The equilibria established between the mono- and diperoxovanadates and a number of di- and tripeptides in aqueous solution has been studied by V-51 NMR spectroscopy. Both monoperoxovanadate and diperoxovanadate react favorably with a number of these peptido ligands. However, the mode of complexation is quite different for the two types of peroxovanadates. Diperoxovanadate gives rise to unidentate products with condensation occurring through the carboxyl or amino groups and also through the aromatic hydroxyl of tyrosyl residues. Particularly favored complexes are formed with imidazole nitrogens, but complexes that involved tryptophan nitrogens were not observed to form. In contrast with diperoxovanadate, monoperoxovanadate forms multidentate complexes with the peptides studied. These materials form slowly but are highly favored. For the simple dipeptide, glycylglycine, the amino group, the carboxyl group, and the peptide nitrogen comprise the points of attachment. The carboxylate group can be replaced by a hydroxymethyl as in glycylserine.
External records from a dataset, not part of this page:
Lemma coalesceStep_carried s a : indexed s → Forall action_ok s.1 → action_ok a →
  let s' := coalesceStep s a in
  indexed s' ∧ Forall action_ok s'.1 ∧ ∀ τ, carried τ s'.1 = carried τ s.1 ++ carried τ [a].
Proof.
  destruct s as [merged at_]. intros Hi Hok Ha. unfold coalesceStep. cbn [fst snd] in *.
  destruct (Nat.eqb_spec (length (actTlvs a)) 0) as [Hz|_]; [destruct (ao_some _ Ha); by destruct (actTlvs a)|].
  destruct (at_ !! targetOf a) as [i|] eqn:E; cbn [fst snd].
  - pose proof (proj1 (Hi _ _) E) as Hm. cbn [fst snd] in Hm. destruct (merged !! i) as [m|] eqn:Em; [|done]. cbn in Hm. apply (inj Some) in Hm.
    assert (targetOf (mergeInto m a) = targetOf a) as Ht by (rewrite <- Hm; done).
    pose proof (lookup_lt_Some _ _ _ Em) as Hlt. cbn [fst snd].
    assert (action_ok m) as Hokm by (eapply Forall_lookup_1; done). split_and!.
    + intros τ j. cbn [fst snd]. rewrite (Hi τ j). cbn [fst snd]. destruct (decide (i = j)) as [<-|Hne].
      * rewrite list_lookup_insert_eq, Em by done. cbn. by rewrite Ht, Hm.
      * by rewrite list_lookup_insert_ne.
    + apply Forall_insert; [done|]. by apply mergeInto_ok.
    + intros τ. rewrite <- (take_drop_middle _ _ _ Em) at 2. rewrite insert_take_drop by done.
      assert (∀ (x : sendAction) l1 l2, l1 ++ x :: l2 = l1 ++ [x] ++ l2) as Hc by done. rewrite !Hc, !carried_app.
      unfold carried at 2 5 7. rewrite !toTarget_cons. cbn [toTarget List.filter]. rewrite Ht, Hm.
      case_bool_decide as Eτ; cbn [app fmap list_fmap concat]; [|by rewrite !app_nil_r].
      rewrite Hf, !app_nil_r, <- !app_assoc by done. do 2 f_equal.
      assert (carried τ (drop (S i) merged) = []) as ->; [|by rewrite app_nil_r].
      unfold carried. rewrite toTarget_none; [done|]. intros j. rewrite lookup_drop. intros Hj.
      apply (Hi τ) in Hj. cbn [fst snd] in Hj. rewrite Eτ in E. rewrite E in Hj. injection Hj as Hj. lia.
  - split_and!; [|by apply Forall_app_2; [|constructor]|by intros; apply carried_app].
    intros τ j. cbn [fst snd]. destruct (decide (targetOf a = τ)) as [<-|Hne].
    + rewrite lookup_insert_eq. split.
      * intros [= <-]. by rewrite lookup_app_r, Nat.sub_diag by lia.
      * intros Hj. destruct (Nat.lt_ge_cases j (length merged)) as [Hl|Hl].
        { rewrite lookup_app_l in Hj by done. apply (Hi (targetOf a) j) in Hj. cbn in Hj. by rewrite E in Hj. }
        rewrite lookup_app_r in Hj by done. destruct (j - length merged)%nat as [|k] eqn:Ek; [f_equal; lia | done].
    + rewrite lookup_insert_ne by done. rewrite (Hi τ j). cbn [fst snd].
      destruct (Nat.lt_ge_cases j (length merged)) as [Hl|Hl]; [by rewrite lookup_app_l|].
      rewrite lookup_app_r by done. rewrite (lookup_ge_None_2 merged j) by done. split; [done|].
      destruct (j - length merged)%nat as [|k]; cbn; [congruence | done].
Qed.

Lemma coalesce_loop actions : Forall action_ok actions → ∀ s, indexed s → Forall action_ok s.1 →
  let s' := fold_left coalesceStep actions s in
  indexed s' ∧ Forall action_ok s'.1 ∧ ∀ τ, carried τ s'.1 = carried τ s.1 ++ carried τ actions.
Proof.
  induction 1 as [|a actions Ha _ IH]; intros s Hi Hs; cbn [fold_left].
  { split_and!; [done | done |]. intros τ. change (carried τ []) with (@nil B). by rewrite app_nil_r. }
  destruct (coalesceStep_carried s a Hi Hs Ha) as (H1 & H2 & H3). destruct (IH _ H1 H2) as (G1 & G2 & G3).
  split_and!; [done | done |]. intros τ. rewrite G3, H3, <- app_assoc. f_equal. by rewrite <- carried_app.
Qed.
Also, the peptide nitrogen, but apparently not the carboxyl or amino groups, can be substituted by a histidine imidazole nitrogen. Tryptophan nitrogens, as similarly found for diperoxovanadates, do not appear to undergo significant interactions with monoperoxovanadate. Although phenol and tyrosyl hydroxyl groups undergo moderately strong interactions with monoperoxovanadate, no corresponding monodentate reactions were observed with imidazole rings. Some possible biochemical implications of this work are discussed.